• **Dataset**
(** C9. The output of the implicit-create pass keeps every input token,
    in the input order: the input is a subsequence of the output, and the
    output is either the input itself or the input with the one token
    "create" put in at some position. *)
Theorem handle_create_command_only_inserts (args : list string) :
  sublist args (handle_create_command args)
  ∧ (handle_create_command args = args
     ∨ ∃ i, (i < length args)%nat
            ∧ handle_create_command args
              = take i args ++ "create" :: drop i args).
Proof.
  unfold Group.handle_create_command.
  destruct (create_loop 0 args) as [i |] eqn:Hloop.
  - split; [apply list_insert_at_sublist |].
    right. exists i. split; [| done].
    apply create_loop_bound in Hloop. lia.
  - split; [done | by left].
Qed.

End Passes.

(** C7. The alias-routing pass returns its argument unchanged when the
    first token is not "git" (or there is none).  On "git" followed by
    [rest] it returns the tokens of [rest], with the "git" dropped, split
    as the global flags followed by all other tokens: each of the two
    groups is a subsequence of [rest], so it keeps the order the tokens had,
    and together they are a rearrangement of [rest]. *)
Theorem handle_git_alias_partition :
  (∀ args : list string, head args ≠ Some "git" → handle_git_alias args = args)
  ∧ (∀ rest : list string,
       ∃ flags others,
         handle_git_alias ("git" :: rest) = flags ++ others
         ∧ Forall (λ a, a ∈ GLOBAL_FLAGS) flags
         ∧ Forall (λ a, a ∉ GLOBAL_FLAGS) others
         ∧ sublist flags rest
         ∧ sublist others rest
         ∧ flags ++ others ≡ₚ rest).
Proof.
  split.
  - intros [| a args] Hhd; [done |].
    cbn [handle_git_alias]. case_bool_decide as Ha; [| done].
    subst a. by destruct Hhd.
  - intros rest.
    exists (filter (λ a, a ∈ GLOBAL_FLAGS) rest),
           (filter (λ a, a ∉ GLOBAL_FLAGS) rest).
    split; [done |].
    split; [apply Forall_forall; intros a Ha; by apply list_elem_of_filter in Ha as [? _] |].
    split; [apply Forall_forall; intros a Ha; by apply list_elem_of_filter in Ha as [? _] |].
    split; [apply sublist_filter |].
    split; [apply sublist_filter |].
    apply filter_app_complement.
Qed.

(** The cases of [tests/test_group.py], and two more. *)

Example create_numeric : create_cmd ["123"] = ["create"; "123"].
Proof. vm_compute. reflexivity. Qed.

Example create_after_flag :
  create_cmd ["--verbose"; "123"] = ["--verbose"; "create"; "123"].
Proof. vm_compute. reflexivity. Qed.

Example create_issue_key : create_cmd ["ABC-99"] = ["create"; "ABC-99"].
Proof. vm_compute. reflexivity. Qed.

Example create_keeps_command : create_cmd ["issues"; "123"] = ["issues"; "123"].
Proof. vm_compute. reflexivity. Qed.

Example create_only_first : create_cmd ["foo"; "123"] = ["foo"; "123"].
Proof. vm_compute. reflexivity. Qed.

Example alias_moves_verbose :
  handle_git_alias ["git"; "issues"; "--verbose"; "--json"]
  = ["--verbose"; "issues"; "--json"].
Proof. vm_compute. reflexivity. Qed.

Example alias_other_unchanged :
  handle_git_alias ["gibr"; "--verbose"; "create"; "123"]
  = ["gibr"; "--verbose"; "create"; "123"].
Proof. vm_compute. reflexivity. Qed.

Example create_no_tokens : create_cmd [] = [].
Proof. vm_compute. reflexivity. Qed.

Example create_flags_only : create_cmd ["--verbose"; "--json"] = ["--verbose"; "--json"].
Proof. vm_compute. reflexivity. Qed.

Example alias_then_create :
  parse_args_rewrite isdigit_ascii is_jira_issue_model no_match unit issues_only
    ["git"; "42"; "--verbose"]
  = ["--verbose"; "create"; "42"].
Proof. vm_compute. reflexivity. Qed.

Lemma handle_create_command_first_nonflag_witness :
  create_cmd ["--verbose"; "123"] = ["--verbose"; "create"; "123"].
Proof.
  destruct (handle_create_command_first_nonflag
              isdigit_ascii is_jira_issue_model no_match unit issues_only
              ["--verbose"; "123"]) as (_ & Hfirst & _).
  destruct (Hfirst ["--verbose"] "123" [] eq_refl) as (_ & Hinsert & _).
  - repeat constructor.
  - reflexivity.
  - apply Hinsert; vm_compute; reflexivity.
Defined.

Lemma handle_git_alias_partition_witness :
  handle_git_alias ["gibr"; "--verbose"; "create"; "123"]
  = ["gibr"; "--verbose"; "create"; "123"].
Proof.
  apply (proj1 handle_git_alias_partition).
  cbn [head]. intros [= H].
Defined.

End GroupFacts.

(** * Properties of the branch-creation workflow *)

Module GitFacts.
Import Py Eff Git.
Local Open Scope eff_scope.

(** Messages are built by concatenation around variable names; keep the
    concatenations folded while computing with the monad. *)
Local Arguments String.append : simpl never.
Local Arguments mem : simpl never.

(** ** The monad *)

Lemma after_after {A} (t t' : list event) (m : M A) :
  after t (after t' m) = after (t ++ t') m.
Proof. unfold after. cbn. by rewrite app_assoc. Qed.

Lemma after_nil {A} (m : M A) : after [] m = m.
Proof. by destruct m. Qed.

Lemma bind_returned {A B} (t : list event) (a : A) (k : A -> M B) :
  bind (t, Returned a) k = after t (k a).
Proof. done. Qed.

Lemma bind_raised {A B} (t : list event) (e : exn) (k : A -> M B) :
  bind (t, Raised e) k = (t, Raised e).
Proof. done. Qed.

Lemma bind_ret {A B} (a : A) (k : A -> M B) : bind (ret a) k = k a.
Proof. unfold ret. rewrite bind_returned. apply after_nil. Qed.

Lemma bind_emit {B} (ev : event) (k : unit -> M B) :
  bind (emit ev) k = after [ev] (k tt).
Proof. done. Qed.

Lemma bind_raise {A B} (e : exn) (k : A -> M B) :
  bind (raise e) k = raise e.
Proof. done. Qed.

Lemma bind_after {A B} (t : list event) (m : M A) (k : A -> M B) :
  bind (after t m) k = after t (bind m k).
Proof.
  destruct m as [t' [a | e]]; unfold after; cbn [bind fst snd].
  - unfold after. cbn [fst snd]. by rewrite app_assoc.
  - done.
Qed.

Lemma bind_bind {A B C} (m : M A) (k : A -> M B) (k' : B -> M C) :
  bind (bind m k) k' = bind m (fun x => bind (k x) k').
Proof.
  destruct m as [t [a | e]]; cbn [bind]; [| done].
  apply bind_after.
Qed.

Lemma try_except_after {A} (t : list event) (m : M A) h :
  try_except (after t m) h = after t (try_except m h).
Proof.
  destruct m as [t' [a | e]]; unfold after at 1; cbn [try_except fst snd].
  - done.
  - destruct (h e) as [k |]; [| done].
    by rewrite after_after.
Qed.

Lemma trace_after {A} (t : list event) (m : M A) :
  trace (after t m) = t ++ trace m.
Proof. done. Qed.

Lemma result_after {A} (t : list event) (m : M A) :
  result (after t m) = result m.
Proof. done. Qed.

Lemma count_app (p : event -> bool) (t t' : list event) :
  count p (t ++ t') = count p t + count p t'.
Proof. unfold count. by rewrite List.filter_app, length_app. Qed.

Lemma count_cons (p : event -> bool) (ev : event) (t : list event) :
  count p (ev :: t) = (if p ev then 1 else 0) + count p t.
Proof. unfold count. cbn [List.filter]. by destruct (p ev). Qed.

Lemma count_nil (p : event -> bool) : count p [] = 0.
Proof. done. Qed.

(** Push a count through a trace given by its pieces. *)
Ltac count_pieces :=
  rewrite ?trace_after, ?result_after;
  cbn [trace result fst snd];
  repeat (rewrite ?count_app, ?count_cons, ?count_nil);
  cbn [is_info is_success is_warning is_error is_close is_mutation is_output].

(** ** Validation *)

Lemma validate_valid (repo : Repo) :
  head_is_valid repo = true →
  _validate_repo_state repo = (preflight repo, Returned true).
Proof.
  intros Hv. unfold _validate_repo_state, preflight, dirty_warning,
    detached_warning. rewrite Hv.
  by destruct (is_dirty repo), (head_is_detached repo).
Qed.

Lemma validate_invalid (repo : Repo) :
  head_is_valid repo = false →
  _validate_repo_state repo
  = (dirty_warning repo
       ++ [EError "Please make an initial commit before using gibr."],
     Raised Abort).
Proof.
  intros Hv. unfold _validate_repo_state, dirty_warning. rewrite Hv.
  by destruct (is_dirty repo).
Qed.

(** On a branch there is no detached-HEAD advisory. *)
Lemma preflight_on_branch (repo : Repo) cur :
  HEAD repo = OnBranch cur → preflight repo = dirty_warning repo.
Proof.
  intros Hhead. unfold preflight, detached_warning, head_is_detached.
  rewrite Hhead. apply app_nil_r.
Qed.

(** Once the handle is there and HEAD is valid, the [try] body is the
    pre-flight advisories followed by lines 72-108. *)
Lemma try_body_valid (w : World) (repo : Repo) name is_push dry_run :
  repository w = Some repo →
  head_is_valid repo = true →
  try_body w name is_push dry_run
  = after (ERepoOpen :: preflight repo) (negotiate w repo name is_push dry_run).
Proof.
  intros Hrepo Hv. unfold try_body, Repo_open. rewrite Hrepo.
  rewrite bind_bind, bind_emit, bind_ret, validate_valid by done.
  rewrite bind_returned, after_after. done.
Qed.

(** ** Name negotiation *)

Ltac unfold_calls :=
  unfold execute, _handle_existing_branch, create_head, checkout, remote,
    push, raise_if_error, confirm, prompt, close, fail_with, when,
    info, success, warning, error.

• **Your goal**
Reproduce exactly the lines above from the line with "Proof. unfold count. cbn" to the line with "repeat (rewrite ?count_app, ?count_cons, ?count_nil);", including both, and add nothing.

• **Solution**
Proof. unfold count. cbn [List.filter]. by destruct (p ev). Qed.

Lemma count_nil (p : event -> bool) : count p [] = 0.
Proof. done. Qed.

(** Push a count through a trace given by its pieces. *)
Ltac count_pieces :=
  rewrite ?trace_after, ?result_after;
  cbn [trace result fst snd];
  repeat (rewrite ?count_app, ?count_cons, ?count_nil);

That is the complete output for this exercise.